The Galactosemias 

Galactosemia is a family of genetic disorders that result from compromised ability to metabolize the sugar galactose; the term “galactosemia” literally means too much galactose in the blood. The different types of galactosemia include

Classic and Clinical Variant Galactosemia

Classic and clinical variant galactosemia are rare genetic metabolic disorders. The patient with classic galactosemia carries deleterious mutations in both copies of their GALT gene so that their blood shows essentially no detectable residual GALT activity. The patient with clinical variant galactosemia also carries deleterious mutations in both copies of their GALT gene, but one or both mutations leave a small amount of residual GALT activity. In the vast majority of cases, the GALT mutations in classic and clinical variant galactosemia are inherited so that both parents of an affected child are carriers. Rare exceptions occur. Patients with classic galactosemia are sometimes described as having the genetic makeup "G/G." When a person who does not have galactosemia consumes food containing lactose (e.g., dairy products such as milk, cheese, butter), their body breaks down the lactose into galactose and glucose, and then further metabolizes both of these sugars. The human body also is able to make “endogenous” galactose. When a person with galactosemia consumes food containing lactose or galactose they are not able to fully metabolize the galactose, so it can build up in their cells and tissues.

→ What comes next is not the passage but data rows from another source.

Lemma shortest_visit count st log :
  0 <= count < V - 1 -> shortest_so_far W graph src count st ->
  shortest_so_far W graph src (count + 1) (visit junk graph count st log).1.
Proof.
  intros Hcount Hinv.
  pose proof Hinv as (Hd & Hs & Hproc & Hsrc & Hwalk & Hopt & Hrel).
  assert (Hmax : Forall (fun d => d <= CInt.INT_MAX) st.1).
  { apply Forall_lookup. intros i d Hi.
    assert (index st.1 (Z.of_nat i) = Some d) as Hi'.
    { unfold index. destruct (Z.ltb_spec (Z.of_nat i) 0); [lia|]. by rewrite Nat2Z.id. }
    destruct (Hwalk _ _ Hi') as [->|[Hb _]]; [lia|].
    pose proof (finite_below count d ltac:(lia) Hb). lia. }
  unfold visit, bind.
  destruct (unprocessed_exists st.2) as [w Hw]; [unfold V in *; lia |].
  destruct (safe_minDistance_full junk graph st.1 st.2 log Hd Hs Hmax)
    as (u & du & -> & Hu & Hu0 & Hdu & Hmin).
  { exists (Z.of_nat w). pose proof (lookup_lt_Some _ _ _ Hw). split; [lia |].
    unfold index. destruct (Z.ltb_spec (Z.of_nat w) 0); [lia |].
    by rewrite Nat2Z.id. }
  pose proof (unprocessed_bound count st u du ltac:(lia) Hinv Hu0 Hdu Hmin) as Hbound.
  rewrite store_in_bounds by lia.
  set (sptSet' := <[Z.to_nat u := 1]> st.2).
  assert (Hs' : Z.of_nat (length sptSet') = V) by (subst sptSet'; by rewrite length_insert).
  assert (Hsu : index sptSet' u = Some 1) by (apply index_insert_eq; lia).
  assert (Hso : forall x, x <> u -> index sptSet' x = index st.2 x).
  { intros x Hx. apply index_insert_ne; [lia|assumption]. }
  assert (HI : let r := for_loop (Z.to_nat V) (fun v => v <? V) 0
                          (relax junk graph sptSet' u) st.1 log in
    Z.of_nat (length r.1) = V /\
    (forall x s, index sptSet' x = Some s -> s <> 0 -> index r.1 x = index st.1 x) /\
    (forall x d, index r.1 x = Some d ->
       d = CInt.INT_MAX \/ (0 <= d <= (count + 1) * W /\ path graph src x d)) /\
    (forall x d0 d, index st.1 x = Some d0 -> index r.1 x = Some d -> d <= d0) /\
    (forall x g d, 0 <= x < V -> index sptSet' x = Some 0 -> du <> CInt.INT_MAX ->
       weight graph u x = Some g -> g <> 0 -> index r.1 x = Some d -> d <= du + g)).
  { apply (for_loop_lt_invariant (fun i d _ =>
      Z.of_nat (length d) = V /\
      (forall x s, index sptSet' x = Some s -> s <> 0 -> index d x = index st.1 x) /\
      (forall x dx, index d x = Some dx ->
         dx = CInt.INT_MAX \/ (0 <= dx <= (count + 1) * W /\ path graph src x dx)) /\
      (forall x d0 dx, index st.1 x = Some d0 -> index d x = Some dx -> dx <= d0) /\
      (forall x g dx, 0 <= x < i -> index sptSet' x = Some 0 -> du <> CInt.INT_MAX ->
         weight graph u x = Some g -> g <> 0 -> index d x = Some dx -> dx <= du + g))
      0 V); [| unfold V; lia | reflexivity |].
    - intros v d lg Hv (Hdl & Hkeep & Hw' & Hdec & Hdone).
      destruct (index_in_bounds sptSet' v ltac:(lia)) as [s Hsv].
      destruct (index_in_bounds d v ltac:(lia)) as [dv Hdv].
      destruct (weight_in_bounds graph graph_rows graph_cols u v Hu Hv) as [g Hg].
      assert (index d u = Some du) as Hdu' by (by rewrite (Hkeep u 1 Hsu)).
      rewrite (relax_exact sptSet' u v d lg s du g dv Hdl Hsv Hdu' Hg Hdv).
      cbn [fst snd].
      pose proof (graph_weights u v g Hg) as Hgw.
      destruct (Z.eqb_spec s 0) as [->|Hs0]; cbn [andb].
      2:{ split; [assumption|]. split; [assumption|]. split; [assumption|].
          split; [assumption|].
          intros x g' dx Hx Hsx. destruct (Z.eq_dec x v) as [->|Hxv]; [congruence|].
          apply Hdone; [lia|assumption]. }
      destruct (Z.eqb_spec g 0) as [Hg0|Hg0]; cbn [negb andb].
      { split; [assumption|]. split; [assumption|]. split; [assumption|].
        split; [assumption|].
        intros x g' dx Hx Hsx Hdum Hg' Hg'0. destruct (Z.eq_dec x v) as [->|Hxv]; [congruence|].
        apply Hdone; [lia|assumption..]. }
      destruct (Z.eqb_spec du CInt.INT_MAX) as [Hdum|Hdum]; cbn [negb andb].
      { split; [assumption|]. split; [assumption|]. split; [assumption|].
        split; [assumption|].
        intros x g' dx Hx Hsx Hdum'. contradiction. }
      destruct (Hwalk u du Hdu) as [?|[Hdub Hpu]]; [contradiction|].
      destruct (finite_step count du g ltac:(lia) Hdub Hgw) as [Hstep Hfin].
      assert (CInt.add du g = du + g) as Hadd.
      { unfold CInt.add. apply wrap_small.
        unfold CInt.in_range, CInt.INT_MIN, CInt.INT_MAX in *. lia. }
      rewrite Hadd.
      destruct (Z.ltb_spec (du + g) dv) as [Hlt|Hge].
      + assert (v <> u) as Hvu by congruence.
        split; [by rewrite length_insert|]. split; [|split; [|split]].
        * intros x s Hsx Hs0. rewrite index_insert_ne; [|lia|congruence].
          by apply (Hkeep x s).
        * intros x dx Hdx. destruct (Z.eq_dec x v) as [->|Hxv].
          -- rewrite index_insert_eq in Hdx by lia. injection Hdx as <-.
             right. split; [lia|]. by eapply path_edge.
          -- rewrite index_insert_ne in Hdx by lia. by apply Hw'.
        * intros x d0 dx Hd0 Hdx. destruct (Z.eq_dec x v) as [->|Hxv].
          -- rewrite index_insert_eq in Hdx by lia. injection Hdx as <-.
             pose proof (Hdec v d0 dv Hd0 Hdv). lia.
          -- rewrite index_insert_ne in Hdx by lia. by apply (Hdec x).
        * intros x g' dx Hx Hsx _ Hg' Hg'0 Hdx. destruct (Z.eq_dec x v) as [->|Hxv].
          -- rewrite index_insert_eq in Hdx by lia. injection Hdx as <-.
             rewrite Hg in Hg'. injection Hg' as <-. lia.
          -- rewrite index_insert_ne in Hdx by lia.
             apply (Hdone x g' dx); [lia|assumption..].
      + split; [assumption|]. split; [assumption|]. split; [assumption|].
        split; [assumption|].
        intros x g' dx Hx Hsx _ Hg' Hg'0 Hdx. destruct (Z.eq_dec x v) as [->|Hxv].
        * rewrite Hg in Hg'. injection Hg' as <-.
          rewrite Hdv in Hdx. injection Hdx as <-. lia.
        * apply (Hdone x g' dx); [lia|assumption..].
    - split; [assumption|]. split; [reflexivity|]. split; [|split].
      + intros x d Hx. destruct (Hwalk x d Hx) as [?|[Hb Hp]]; [by left|right].
        split; [|assumption]. pose proof W_nonneg. nia.
      + intros x d0 dx Hd0 Hdx. rewrite Hd0 in Hdx. injection Hdx as <-. lia.
      + intros x g dx Hx. lia. }
  destruct (for_loop _ _ _ _ st.1 log) as [dist' lg]. cbv zeta in HI.
  cbn [fst snd] in HI. destruct HI as (Hd' & Hkeep & Hwalk' & Hdec & Hdone).
  unfold ret. cbn [fst snd]. unfold shortest_so_far. cbn [fst snd].
  split; [assumption|]. split; [assumption|]. split; [|split; [|split; [|split]]].
  - subst sptSet'. rewrite processed_one_more.
    + rewrite Hproc. lia.
    + unfold index in Hu0. by destruct (Z.ltb_spec u 0); [lia|].
  - destruct (index_in_bounds dist' src ltac:(lia)) as [d Hdsrc].
    pose proof (Hdec src 0 d Hsrc Hdsrc) as Hle.
    destruct (Hwalk' src d Hdsrc) as [->|[Hb _]]; [unfold CInt.INT_MAX in Hle; lia|].
    rewrite Hdsrc. f_equal. lia.
  - assumption.
  - intros x s w' Hsx Hs0 Hpath. rewrite (Hkeep x s Hsx Hs0).
    destruct (Z.eq_dec x u) as [->|Hxu].
    + exists du. destruct (Hbound u w' Hpath Hu0). by repeat split.
    + rewrite Hso in Hsx by assumption. by apply (Hopt x s).
  - intros x v s dx dv g Hsx Hs0 Hsv Hdx Hdxm Hg Hg0 Hdv.
    destruct (weight_range x v g Hg) as [Hxr Hvr].
    assert (v <> u) as Hvu by congruence.
    rewrite (Hkeep x s Hsx Hs0) in Hdx.
    destruct (Z.eq_dec x u) as [->|Hxu].
    + rewrite Hdu in Hdx. injection Hdx as <-.
      by apply (Hdone v g dv).
    + rewrite Hso in Hsx, Hsv by assumption.
      destruct (index_in_bounds st.1 v ltac:(lia)) as [dv0 Hdv0].
      pose proof (Hrel x v s dx dv0 g Hsx Hs0 Hsv Hdx Hdxm Hg Hg0 Hdv0).
      pose proof (Hdec v dv0 dv Hdv0 Hdv). lia.
Qed.

Lemma shortest_dijkstra v :
  0 <= v < V ->
  exists d, index (dijkstra junk graph src []).1 v = Some d /\
            shortest graph src v d.
Proof.
  intros Hv. unfold dijkstra, bind. rewrite safe_init_loop. cbn [fst snd].
  rewrite store_in_bounds by (rewrite length_replicate; unfold V in *; lia).
  assert (HI : let r := for_loop (Z.to_nat (V - 1)) (fun count => count <? V - 1) 0
                  (visit junk graph)
                  (<[Z.to_nat src := 0]> (replicate (Z.to_nat V) CInt.INT_MAX),
                   replicate (Z.to_nat V) 0) [] in
               shortest_so_far W graph src (V - 1) r.1).
  { apply (for_loop_lt_invariant
             (fun count st _ => shortest_so_far W graph src count st) 0 (V - 1));
      [| unfold V; lia | reflexivity |].
    - intros count st lg Hc Hst. by apply shortest_visit.
    - unfold shortest_so_far. cbn [fst snd].
      split; [rewrite length_insert, length_replicate; unfold V; lia |].
      split; [rewrite length_replicate; unfold V; lia |].
      split; [reflexivity|].
      split; [apply index_insert_eq; rewrite length_replicate; unfold V in *; lia|].
      split; [|split].
      + intros x d Hx. destruct (Z.eq_dec x src) as [->|Hne].
        * rewrite index_insert_eq in Hx by (rewrite length_replicate; unfold V in *; lia).
          injection Hx as <-. right. split; [lia|apply path_here].
        * rewrite index_insert_ne in Hx by lia. unfold index in Hx.
          destruct (x <? 0); [discriminate|].
          apply lookup_replicate_1 in Hx as [-> _]. by left.
      + intros u s w Hu Hs0. unfold index in Hu. destruct (u <? 0); [discriminate|].
        apply lookup_replicate_1 in Hu as [-> _]. congruence.
      + intros u x s du dv g Hu Hs0. unfold index in Hu. destruct (u <? 0); [discriminate|].
        apply lookup_replicate_1 in Hu as [-> _]. congruence. }
  destruct (for_loop _ _ _ (visit junk graph) _ _) as [st lg].
  cbv zeta in HI. cbn [fst snd] in HI.
  pose proof HI as (Hd & Hs & Hproc & Hsrc & Hwalk & Hopt & Hrel).
  destruct (printSolution junk st.1 lg) as [[] lp]. cbn [fst snd]. unfold ret. cbn [fst].
  destruct (index_in_bounds st.1 v ltac:(lia)) as [d Hdv].
  destruct (index_in_bounds st.2 v ltac:(lia)) as [s Hsv].
  exists d. split; [assumption|].
  assert (forall w, path graph src v w -> d <> CInt.INT_MAX /\ d <= w) as Hleast.
  { destruct (Z.eq_dec s 0) as [->|Hs0].
    - intros w Hpath.
      apply (unprocessed_bound (V - 1) st v d ltac:(unfold V; lia) HI Hsv Hdv) with (x := v);
        [|assumption..].
      intros x dx Hsx Hdx.
      assert (Z.to_nat x = Z.to_nat v) as Heq.
      { apply (processed_but_one st.2).
        - rewrite Hproc. unfold V in *. lia.
        - unfold index in Hsx. by destruct (x <? 0).
        - unfold index in Hsv. by destruct (v <? 0). }
      apply index_Some_range in Hsx.
      assert (x = v) as -> by lia. rewrite Hdv in Hdx. injection Hdx as <-. lia.
    - intros w Hpath. destruct (Hopt v s w Hsv Hs0 Hpath) as (d' & Hd' & ? & ?).
      rewrite Hdv in Hd'. by injection Hd' as <-. }
  destruct (Z.eq_dec d CInt.INT_MAX) as [->|Hfin].
  - left. split; [reflexivity|]. intros w Hpath. by destruct (Hleast w Hpath).
  - right. split; [assumption|]. split.
    + by destruct (Hwalk v d Hdv) as [?|[_ ?]].
    + intros w Hpath. by destruct (Hleast w Hpath).
Qed.

End DijkstraSafeShortestProperties.

(** X25.  For a V x V graph whose weights are between 0 and a bound [W]
    with [V * W < INT_MAX], and a source [0 <= src < V], [dijkstra] ends
    with the shortest distances: the distance of a vertex is [INT_MAX]
    when no walk along edges of weight other than 0 leads to it from the
    source, and otherwise it is the weight of such a walk and no such
    walk weighs less. *)
Theorem dijkstra_safe_shortest (junk : nat -> Z) (graph : list (list Z))
    (W src : Z)
    (Hrows : Z.of_nat (length graph) = DijkstraSafe.V)
    (Hcols : Forall (fun row => Z.of_nat (length row) = DijkstraSafe.V) graph)
    (Hweights : DijkstraSafeShortest.weights_within W graph)
    (HW : DijkstraSafe.V * W < CInt.INT_MAX)
    (Hsrc : 0 <= src < DijkstraSafe.V) :
  forall v, 0 <= v < DijkstraSafe.V ->
    exists d,
      Mem.index (DijkstraSafe.dijkstra junk graph src []).1 v = Some d /\
      DijkstraSafeShortest.shortest graph src v d.
Proof. exact (shortest_dijkstra junk graph W Hrows Hcols Hweights HW src Hsrc). Qed.

Lemma dijkstra_safe_shortest_witness :
  Z.of_nat (length DijkstraSafe.main_graph) = DijkstraSafe.V /\
  Forall (fun row => Z.of_nat (length row) = DijkstraSafe.V) DijkstraSafe.main_graph /\
  DijkstraSafeShortest.weights_within 100 DijkstraSafe.main_graph /\
  DijkstraSafe.V * 100 < CInt.INT_MAX /\
  0 <= 0 < DijkstraSafe.V /\
  forall v, 0 <= v < DijkstraSafe.V ->
    exists d,
      Mem.index (DijkstraSafe.dijkstra (fun _ => 0) DijkstraSafe.main_graph 0 []).1 v
        = Some d /\
      DijkstraSafeShortest.shortest DijkstraSafe.main_graph 0 v d.
Proof.
  assert (Z.of_nat (length DijkstraSafe.main_graph) = DijkstraSafe.V) as H1 by reflexivity.
  assert (Forall (fun row => Z.of_nat (length row) = DijkstraSafe.V) DijkstraSafe.main_graph)
    as H2 by (repeat constructor).
  assert (DijkstraSafeShortest.weights_within 100 DijkstraSafe.main_graph) as H3
    by (repeat constructor; lia).
  assert (DijkstraSafe.V * 100 < CInt.INT_MAX) as H4 by reflexivity.
  assert (0 <= 0 < DijkstraSafe.V) as H5 by (unfold DijkstraSafe.V; lia).
  split; [exact H1|]. split; [exact H2|]. split; [exact H3|]. split; [exact H4|].
  split; [exact H5|].
  exact (dijkstra_safe_shortest (fun _ => 0) DijkstraSafe.main_graph 100 0 H1 H2 H3 H4 H5).
Defined.

(** ** What [minDistance] of samples/dijkstra_unsafe.c returns *)

Section DijkstraUnsafeResult.
Import Mem.

Variable junk : nat -> Z.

Galactose that is synthesized in the body may also build up. Other molecules derived from galactose, such as galactose-1-phosphate (Gal-1P), galactitol, and galactonate, may also build up in the cells and tissues of patients with galactosemia, especially if they are consuming high levels of dietary lactose or galactose. Untreated, classic and clinical variant galactosemia are potentially lethal disorders. If an affected infant continues to drink milk the baby may develop symptoms that progress in days from jaundice, vomiting, and diarrhea, to liver disease and failure to thrive, and eventually to E. coli sepsis, which can be fatal.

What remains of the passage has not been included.